Inmitten dieses Geschehens stehen die Aktienanalysten. Gaben sie sich während des Ausverkaufs im Dezember eher kleinlaut, preisen sie ihre "Ware" mittlerweile wieder lauthals an. Je lauter, desto besser.

Das dürfte sich wohl auch Mark Purcell von Morgan Stanley gedacht haben. Der bekannte Pharmaanalyst erhöht sein Kursziel für die Genussscheine von Roche auf 316 (zuvor 307) Franken und empfiehlt die Papiere mit "Overweight" zum Kauf.

Purcell hält die Angst vor einer Umsatzerosion bei Schlüsselmedikamenten wie Rituxan, Avastin oder Herceptin für übertrieben. Gleichzeitig lobt er die hohe Innovationskraft des Pharma- und Diagnostikkonzerns aus Basel und schwört seine Anlagekunden stattdessen auf die nächste Welle von neuen Produkten ein. Um die jeweilige Wahrscheinlichkeit einer Marktzulassung bereinigt, sieht der Analyst die besagten Medikamente ab dem Jahr 2028 mehr als 28 Milliarden Dollar zum Jahresumsatz beitragen.

Unter gewissen Umständen traut man den Genussscheinen von Roche bei Morgan Stanley über die nächsten zwölf Monate gar einen Vorstoss auf 414 Franken zu. Das entspräche aus heutiger Sicht einem Kursanstieg um mehr als 50 Prozent.

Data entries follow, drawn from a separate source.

(* ===== verification/VaultWorker.v ===== *)
(** * VaultWorker: the authority that audits and charges executions

    [rekey-vault/src/authority/audit.rs] and [authority/usage.rs], with the fault
    latch of authority.rs: drafts become events, and a failure to commit evidence,
    or a ledger that does not verify, closes the vault. *)

From S2P Require Import Prelude Errors Domain Codec Json SessionState Approval AuditRecords VaultModel VaultStore Usage.

Section WithLibraries.
Context {H : Host} {CC : Codecs} {SJ : Serde} {VW : ValueWriter} {RC : RecordCodec} {AE : Aead}.

(** ** The latch *)

Definition require_unlocked : V (list Z) := fun s =>
  (match v_state s with
   | VUnlocked vrk => Ok vrk
   | VLocked => Err Authority.Locked
   | VFaulted => Err Authority.Faulted
   | VRollbackSuspected _ => Err Authority.RollbackSuspected
   end, s).
Definition is_faulted (s : Vault) : bool := match v_state s with VFaulted => true | _ => false end.
(** Deleting the file of the remembered desktop, and syncing the directory. *)
Definition remove_desktop_file : V bool := fun s =>
  if fs_works (v_tick s) then (Ok (v_desktop s), v_ticked (set_v_desktop false s))
  else (Err Authority.StorageUnavailable, v_ticked s).
Definition sync_directory : V unit := fun s =>
  (if fs_works (v_tick s) then Ok tt else Err Authority.StorageUnavailable, v_ticked s).
Definition forget_desktop : V unit :=
  _ ← vmodify (set_v_presence None);
  removed ← remove_desktop_file;
  if removed : bool then sync_directory else mret tt.
Definition plain_event (event_id : list Z) (event_type outcome reason_code : string) (created_at_ms : Z) : AuditEvent :=
  mkAuditEvent event_id None None None None None None None None None None event_type outcome reason_code
    None None created_at_ms.
Definition fault (reason : string) : V unit :=
  _ ← vmodify (set_v_presence None);
  _ ← vmodify (set_v_state VFaulted);
  _ ← vtry forget_desktop;
  event_id ← vtry (random_array 16);
  created_at_ms ← vtry now_ms;
  match event_id, created_at_ms with
  | Ok event_id, Ok created_at_ms =>
      _ ← vtry (append_audit_row
            (plain_event event_id event_type.RUNTIME_FAULTED outcome.FAILURE reason created_at_ms));
      mret tt
  | _, _ => mret tt
  end.
Definition is_err {A} (e : AuthorityError) (r : result AuthorityError A) : bool :=
  match r with Ok _ => false | Err e' => bool_decide (e' = e) end.
Definition fault_on {A} (e : AuthorityError) (reason : string) (m : V A) : V A :=
  r ← vtry m;
  faulted ← vreads is_faulted;
  _ ← (if is_err e r && negb faulted then fault reason else mret tt);
  vlift r.
Definition fault_on_integrity {A} (m : V A) : V A :=
  fault_on Authority.StorageIntegrityFailed "persisted-state-integrity-failed" m.
Definition fault_on_audit_failure {A} (m : V A) : V A :=
  fault_on Authority.AuditCommitFailed "audit-commit-failed" m.

(** ** Events *)

Definition invalid_usage (reason : string) : AuthorityError := Authority.Domain (InvalidActionDefinition reason).
Definition audit_event_at (draft : AuditDraft) (created_at_ms : Z) : V AuditEvent :=
  event_id ← random_array 16;
  mret (mkAuditEvent event_id (d_request_id draft) (d_session_id draft) (d_action_id draft)
    (d_action_version draft) (d_credential_id draft) (d_credential_version draft) (d_authorization draft)
    (d_approval draft) (d_usage draft) (d_request_context draft) (d_event_type draft) (d_outcome draft)
    (d_reason_code draft) (d_upstream_status draft) (d_latency_ms draft) created_at_ms).
(** What the context of a request must agree with. *)
Definition context_binding (draft : AuditDraft) (context : RequestAuditContext) : result AuthorityError unit :=
  match context with
  | ProfileContext profile =>
      reject_if is_none (d_session_id draft) || is_none (d_action_id draft) || is_none (d_action_version draft)
                || is_some_and (d_authorization draft) (fun auth =>
                     negb (str_eqb (hexlower_encode (au_policy_digest auth)) (pa_policy_sha256 profile)))
        with invalid_usage "invalid profile audit context" ;;
      Ok tt
  | ConnectionContext connection =>
      reject_if is_none (d_request_id draft)
                || is_none_or (d_authorization draft) (fun auth =>
                     negb (str_eqb (au_resource_type auth) "connection")
                     || negb (str_eqb (au_resource_id auth) (ca_connection connection))
                     || negb (bool_decide (au_policy_rule_id auth = ca_rule_id connection)))
        with invalid_usage "invalid connection audit binding" ;;
      Ok tt
  | DerivedContext derived =>
      reject_if is_none (d_request_id draft)
                || is_none_or (d_authorization draft) (fun auth =>
                     negb (str_eqb (au_resource_type auth) "connection")
                     || negb (str_eqb (au_resource_id auth) (da_connection derived)))
        with invalid_usage "invalid derived audit binding" ;;
      Ok tt
  end.
Definition expired_derived (draft : AuditDraft) (created_at_ms : Z) : bool :=
  match d_request_context draft with
  | Some (DerivedContext context) =>
      str_eqb (d_event_type draft) "credential.derived_issued"
      && is_none_or (da_expires_at_ms context) (fun expiry => expiry <=? created_at_ms)
  | _ => false
  end.
(** [match m { Ok(v) => v, Err(e) => { self.fault(..); return Err(e) } }]. *)
Definition or_fault {A} (reason : string) (m : V A) : V A :=
  r ← vtry m;
  match r with
  | Ok a => mret a
  | Err e => _ ← fault reason; vfail e
  end.
Definition audit_event_or_fault (draft : AuditDraft) : V AuditEvent :=
  _ ← vreject (is_some (d_usage draft)) (invalid_usage "usage requires profile settlement");
  _ ← (match d_request_context draft with
       | None => mret tt
       | Some context =>
           _ ← domain (context_validate context);
           vlift (context_binding draft context)
       end);
  created_at_ms ← or_fault "audit-event-construction-failed" now_ms;
  _ ← vreject (expired_derived draft created_at_ms) (invalid_usage "invalid derived credential expiry");
  or_fault "audit-event-construction-failed" (audit_event_at draft created_at_ms).
Definition append_audit (draft : AuditDraft) : V unit :=
  event ← audit_event_or_fault draft;
  or_fault "audit-commit-failed" (append_audit_row event).
Definition append_audits (drafts : list AuditDraft) : V unit :=
  events ← vmap audit_event_or_fault drafts;
  or_fault "audit-commit-failed" (append_audit_rows events).
(** [unlock_audit]. *)
Definition unlock_audit (event_type outcome reason : string) : AuditDraft :=
  mkAuditDraft None None None None None None None None None None event_type outcome reason None None.

(** ** Usage (authority/usage.rs) *)

Definition out_of_range (v : Z) : bool := (v =? 0) || (i64_max <? v).
Definition draft_context (draft : AuditDraft) : result AuthorityError UsageContext :=
  session ← ok_or (invalid_usage "usage requires session") (d_session_id draft);
  action ← ok_or (invalid_usage "usage requires action") (d_action_id draft);
  action_version ← ok_or (invalid_usage "usage requires action version")
    (v ← d_action_version draft; if (0 <? v) && (v <=? i64_max) then Some v else None);
  credential ← ok_or (invalid_usage "usage requires credential") (d_credential_id draft);
  authorization ← ok_or (invalid_usage "usage requires authorization") (d_authorization draft);
  let context := mkUsageContext (d_request_context draft) session action action_version credential
                   (d_credential_version draft) authorization in
  reject_if (au_policy_version authorization =? 0) || (i64_max <? au_policy_version authorization)
            || is_none (au_policy_rule_id authorization)
            || is_empty_str (au_resource_type authorization)
            || is_empty_str (au_resource_id authorization)
            || is_some_and (uc_credential_version context) out_of_range
    with invalid_usage "invalid usage context" ;;
  Ok context.
Definition instance_mismatch (ctx : UsageContext) (usage : ProfileUsageStart) : bool :=
  is_some_and (uc_request_context ctx) (fun context =>
    match context with
    | ProfileContext profile => negb (str_eqb (pa_instance_slug profile) (ps_instance_slug usage))
    | ConnectionContext connection => negb (str_eqb (ca_connection connection) (ps_instance_slug usage))
    | DerivedContext _ => true
    end).
Definition start_invalid (usage : ProfileUsageStart) (started : AuditDraft) : bool :=
  existsb out_of_range [ps_max_requests_per_day usage; ps_max_output_tokens_per_day usage]
  || is_some_and (ps_generation_max_output usage) out_of_range
  || negb (str_eqb (d_event_type started) event_type.EXECUTION_STARTED)
  || negb (str_eqb (d_outcome started) outcome.SUCCESS)
  || is_some (d_usage started) || is_some (d_approval started)
  || is_empty_str (d_reason_code started)
  || is_some (d_upstream_status started) || is_some (d_latency_ms started).
Definition preceding_check (request_id : RequestId) (ctx : UsageContext) (draft : AuditDraft)
  : result AuthorityError unit :=
  let refuse := Err (invalid_usage "invalid preceding approval audit") in
  if negb (str_eqb (d_event_type draft) event_type.APPROVAL_ACCEPTED)
     || negb (str_eqb (d_outcome draft) outcome.SUCCESS)
     || negb (bool_decide (d_request_id draft = Some request_id))
  then refuse
  else
    context ← draft_context draft;
    if negb (bool_decide (context = ctx))
       || is_some (d_usage draft)
       || is_none_or (d_approval draft) (fun v => is_none (ev_approval_id v))
       || is_some (d_upstream_status draft) || is_some (d_latency_ms draft)
    then refuse
    else Ok tt.
Definition fresh_row (request_id : RequestId) (ctx : UsageContext) (usage : ProfileUsageStart) (now : Z)
    (context_json : string) : UsageRecord :=
  mkUsageRecord request_id (au_principal_id (uc_authorization ctx)) (ps_instance_slug usage) (day_of now) now
    context_json (ps_generation_max_output usage) None None None None.
Definition vault_key : V (list Z) := fun s =>
  (match v_state s with VUnlocked vrk => Ok vrk | _ => Err Authority.Locked end, s).
Definition begin_execution (usage : ProfileUsageStart) (preceding : list AuditDraft) (started : AuditDraft)
    (not_after : Instant) (wall_not_after_ms : option Z) : V UsageAdmission :=
  _ ← require_unlocked;
  _ ← ensure_current (Some not_after);
  now ← now_ms;
  _ ← vreject (is_some_and wall_not_after_ms (fun v => v <=? now)) Authority.AuthorityBusy;
  ctx ← vlift (draft_context started);
  _ ← vreject (instance_mismatch ctx usage) (invalid_usage "profile usage instance mismatch");
  request_id ← vlift (ok_or (invalid_usage "usage requires request") (d_request_id started));
  _ ← domain (usage_validate (mkUsageEvidence (ps_instance_slug usage) (day_of now) 0 NotApplicable));
  _ ← vreject (start_invalid usage started) (invalid_usage "invalid profile execution start");
  _ ← vlift (try_each (preceding_check request_id ctx) preceding);
  context_json ← vlift (ok_or (invalid_usage "invalid usage context") (context_to_string ctx));
  let row := fresh_row request_id ctx usage now context_json in
  events ← vmap audit_event_or_fault preceding;
  start ← audit_event_or_fault started;
  key ← vault_key;
  vault ← vreads v_vault_id;
  fault_on_audit_failure (fault_on_integrity
    (begin_profile_execution key vault row usage (events ++ [start]) not_after wall_not_after_ms)).
Definition terminal_invalid (request_id : RequestId) (measured : option Z) (terminal : AuditDraft) : bool :=
  let event := d_event_type terminal in
  let out := d_outcome terminal in
  negb (bool_decide (d_request_id terminal = Some request_id))
  || is_some (d_usage terminal) || is_some (d_approval terminal)
  || negb (is_terminal_type event)
  || negb ((str_eqb event event_type.EXECUTION_FINISHED && str_eqb out outcome.SUCCESS)
           || (str_eqb event event_type.EXECUTION_BLOCKED && str_eqb out outcome.DENIED)
           || (str_eqb event event_type.EXECUTION_INDETERMINATE && str_eqb out outcome.UNKNOWN))
  || is_empty_str (d_reason_code terminal)
  || is_some_and (d_latency_ms terminal) (fun v => v <? 0)
  || is_some_and measured (fun v => i64_max <? v).
Definition settle_execution (request_id : RequestId) (measured : option Z) (terminal : AuditDraft) : V unit :=
  _ ← require_unlocked;
  _ ← vlift (draft_context terminal);
  _ ← vreject (terminal_invalid request_id measured terminal) (invalid_usage "invalid profile execution terminal");
  event ← audit_event_or_fault terminal;
  key ← vault_key;
  vault ← vreads v_vault_id;
  fault_on_audit_failure (fault_on_integrity (settle_profile_execution key vault request_id measured event)).
Definition query_usage (principal : PrincipalId) (instance : string) (day : Z) : V UsageTotals :=
  key ← require_unlocked;
  _ ← domain (usage_validate (mkUsageEvidence instance day 0 NotApplicable));
  vault ← vreads v_vault_id;
  fault_on_integrity (profile_usage_totals key vault principal instance day).

End WithLibraries.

Zur Erinnerung: Im Frühsommer letzten Jahres riet dieselbe amerikanische Investmentbank noch mit "Underweight" und einem Kursziel von gerade mal 230 Franken zum Verkauf dieser Valoren. Wer diesem Rat damals Folge leistete, löste keine 220 Franken. Heute kosten die Genussscheine mehr als 270 Franken.

Mit der grossen Kelle richtet hingegen Vontobel bei Straumann an. Der - wie auch Roche - in Basel beheimatete Dentalimplantatehersteller werde den Umsatz noch mindestens über die nächsten fünf Jahre hinweg prozentual zweistellig steigern, so begründet Analyst Daniel Buchta seine Kaufempfehlung für die Aktien des unangefochtenen Weltmarktführers. Um seiner Empfehlung den nötigen Nachdruck zu verleihen, erhöht er auch gleich noch das Kursziel. Mit 910 (zuvor 900) Franken liegt dieses um fast 25 Prozent höher als heute und stellt das bisweilen höchste Kursziel der Commerzbank von 900 Franken in den Schatten.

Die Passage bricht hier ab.